Dans un communiqué, l’association italienne estime que les tensions commerciales liées au Brexit (notamment en termes de taux de changes) ne peuvent pas expliquer à elles seules ce repli soudain. Ce qui reste en travers de la gorge de Coldiretti, c’est la mauvaise presse dont a souffert le prosecco, dont la consommation a été accusée d’abîmer l’émail des dents. « Des fake news nationalistes destinées à discréditer les bulles italiennes » juge la confédération transalpine, balayant les risques liés à la pétillance, à l’acidité et aux sucres résiduels de ces vins.
Parus tout le long du second semestre 2017, des cocktails d’été aux célébrations hivernales, des articles de mis en garde contre la « consommation excessive de Prosecco » afin de protéger ses dents ont fleuri. Du « sauver vos dents et six autres raisons pour laisser tomber le Prosecco » du Guardian au « des photos choquantes révèlent comment le Prosecco peut pourrir vos dents et les tourner en poudre comparable à de la craie » du Sun, les tabloïds n’ont pas fait dans la dentelle. Allant jusqu’au coup de grâce : « trop de quoique ce soit est mauvais, mais trop de Champagne est juste bon » pose l’Independent, citant l’écrivain américain F. Scott Fitzgerald.
Face à cette vague anti-Prosecco, la réponse italienne est aussi venue du ministre de l’agriculture, Maurizio Martina, qui a interpellé les médias anglais sur Twitter : « dîtes la vérité, le Prosecco fait aussi sourire les Anglais ! Arrêtez les fake news, s’il vous plaît. » Pour les vignerons italiens, cet assaut en règle répond à une volonté anglaise de favoriser la production de son vignoble national, en pleine structuration de son offre de vins effervescents.
Malgré l’incertitude du Brexit et les attaques des tabloïds, les producteurs de Prosecco restent confiants et comptent renouer avec la croissance sur leur premier marché export.

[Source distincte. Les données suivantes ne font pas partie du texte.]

(** * Smart recruiter: a shallow embedding of [main.py] and [try.py]

    The repository holds two variants of one Tk application: [main.py]
    (one resume, plain-text report) and [try.py] (several resumes, dynamic
    interview suggestions, PDF report).  This development embeds the
    functional core of both (text cleanup, PDF text extraction, match
    score, prompts, the session globals and the handlers that change them)
    and proves the properties the specification states about them. *)

From Stdlib Require Import String Ascii DecimalString.
From Stdlib Require Import ZArith NArith Arith Lia Bool List.
From Stdlib Require Import Floats.
Import ListNotations.

Set Implicit Arguments.

(** ** Python strings

    A Python [str] is a sequence of Unicode code points; it is embedded as
    the list of its code points. *)

Definition char := N.
Definition str := list char.

(** [lit "..."] is the [str] of an ASCII literal of the sources. *)
Definition lit (s : string) : str :=
  List.map N_of_ascii (list_ascii_of_string s).

Definition char_eqb (a b : char) : bool := N.eqb a b.

Definition backslash : char := 92%N.
Definition asterisk : char := 42%N.
Definition newline : char := 10%N.
Definition carriage_return : char := 13%N.

Fixpoint str_eqb (a b : str) : bool :=
  match a, b with
  | [], [] => true
  | x :: a', y :: b' => char_eqb x y && str_eqb a' b'
  | _, _ => false
  end.

(** Truth value of a [str] ([if s:], [not s]): non-empty. *)
Definition truthy (s : str) : bool :=
  match s with [] => false | _ :: _ => true end.

(** [str.isspace] on one code point, the table of CPython's
    [_PyUnicode_IsWhitespace]. *)
Definition is_space (c : char) : bool :=
  ((9 <=? c) && (c <=? 13) || (28 <=? c) && (c <=? 32)
   || (c =? 133) || (c =? 160) || (c =? 5760)
   || (8192 <=? c) && (c <=? 8202)
   || (c =? 8232) || (c =? 8233) || (c =? 8239) || (c =? 8287)
   || (c =? 12288))%N.

(** [s.lstrip()], [s.rstrip()], [s.strip()] with no argument. *)
Fixpoint lstrip (s : str) : str :=
  match s with
  | [] => []
  | c :: r => if is_space c then lstrip r else s
  end.

Definition rstrip (s : str) : str := rev (lstrip (rev s)).

Definition strip (s : str) : str := rstrip (lstrip s).

(** [sep.join(parts)]. *)
Fixpoint join (sep : str) (parts : list str) : str :=
  match parts with
  | [] => []
  | [p] => p
  | p :: ps => p ++ sep ++ join sep ps
  end.

(** [s.replace('*', '')]: one-character pattern, empty replacement. *)
Definition replace_asterisks (s : str) : str :=
  filter (fun c => negb (char_eqb c asterisk)) s.

(** [s.split('\n\n')]: the pieces between the non-overlapping occurrences
    of two consecutive newlines, scanned from the left; [cur] holds the
    current piece in reverse. *)
Fixpoint split_blank_from (cur : str) (s : str) : list str :=
  match s with
  | [] => [rev cur]
  | c :: r =>
      match r with
      | d :: r' =>
          if char_eqb c newline && char_eqb d newline
          then rev cur :: split_blank_from [] r'
          else split_blank_from (c :: cur) r
      | [] => [rev (c :: cur)]
      end
  end.

Definition split_blank (s : str) : list str := split_blank_from [] s.

(** [s.encode('utf-8')] succeeds: the text holds no surrogate code point
    ([U+D800] to [U+DFFF]), the only code points of a Python string that
    UTF-8 has no encoding for. *)
Definition encodable (s : str) : bool :=
  forallb (fun c => negb ((55296 <=? c) && (c <=? 57343))%N) s.

(** [s.endswith(suffix)]. *)
Definition endswith (s suffix : str) : bool :=
  (length suffix <=? length s)
  && str_eqb (skipn (length s - length suffix) s) suffix.

(** [str(n)] for a non-negative integer. *)
Definition str_of_nat (n : nat) : str :=
  lit (NilZero.string_of_uint (Nat.to_uint n)).

(** A [%02d]-style field of [strftime]: [width] digits, zero padded. *)
Definition zero_pad (width : nat) (n : nat) : str :=
  let d := str_of_nat n in
  repeat 48%N (width - length d) ++ d.

(** ** The regular expression of the cleanup step

    A small model of Python's [re] sufficient for the one pattern of the
    sources, [r"\\(.?)\\*"], and the template [r"\1"].  In the raw string
    the two characters [\\] are an escaped backslash, so the pattern reads:
    a literal backslash; group 1 holding at most one character other than a
    newline (greedy [?]); zero or more literal backslashes (greedy [*]
    applied to the escaped backslash that precedes it). *)

Module Re.

Inductive regex :=
| Chr (c : char)            (* a literal character *)
| Dot                       (* [.] without DOTALL: anything but a newline *)
| Opt (r : regex)           (* greedy [r?] *)
| Star (r : regex)          (* greedy [r*] *)
| Seq (r1 r2 : regex)
| Group1 (r : regex).       (* capturing group number 1 *)

(** What a match leaves: the unread input and group 1 ([None] while the
    group has not taken part). *)
Definition outcome := (str * option str)%type.
Definition cont := str -> option str -> option outcome.

(** Backtracking matcher in continuation-passing style: alternatives are
    tried in the order of the [sre] engine (greedy first), and the first
    one whose continuation succeeds is the match.  [fuel] bounds the
    iterations of [Star]; an iteration has to consume input. *)
Fixpoint exec (fuel : nat) : regex -> str -> option str -> cont -> option outcome :=
  fix go (r : regex) (s : str) (g : option str) (k : cont) : option outcome :=
    match r with
    | Chr c =>
        match s with
        | x :: s' => if char_eqb x c then k s' g else None
        | [] => None
        end
    | Dot =>
        match s with
        | x :: s' => if char_eqb x newline then None else k s' g
        | [] => None
        end
    | Opt a =>
        match go a s g k with
        | Some o => Some o
        | None => k s g
        end
    | Star a =>
        match fuel with
        | O => k s g
        | S fuel' =>
            match go a s g (fun s' g' =>
                              if length s' <? length s
                              then exec fuel' (Star a) s' g' k
                              else None) with
            | Some o => Some o
            | None => k s g
            end
        end
    | Seq a b => go a s g (fun s' g' => go b s' g' k)
    | Group1 a =>
        go a s g (fun s' _ => k s' (Some (firstn (length s - length s') s)))
    end.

Pour les vendanges 2018, le consortium du Prosecco vise une hausse de 12 % de la production, à 3,7 millions d’hectolitres rapporte le DrinksBusiness. Ce qui témoigne autant d’un retour à la normale après le gel et la sécheresse de 2017, que d’une volonté de développement, le projet de production de Prosecco rosé étant toujours à l’ordre du jour pour 2019. Pour les producteurs italiens, le marché anglais est toujours à croquer à pleines dents.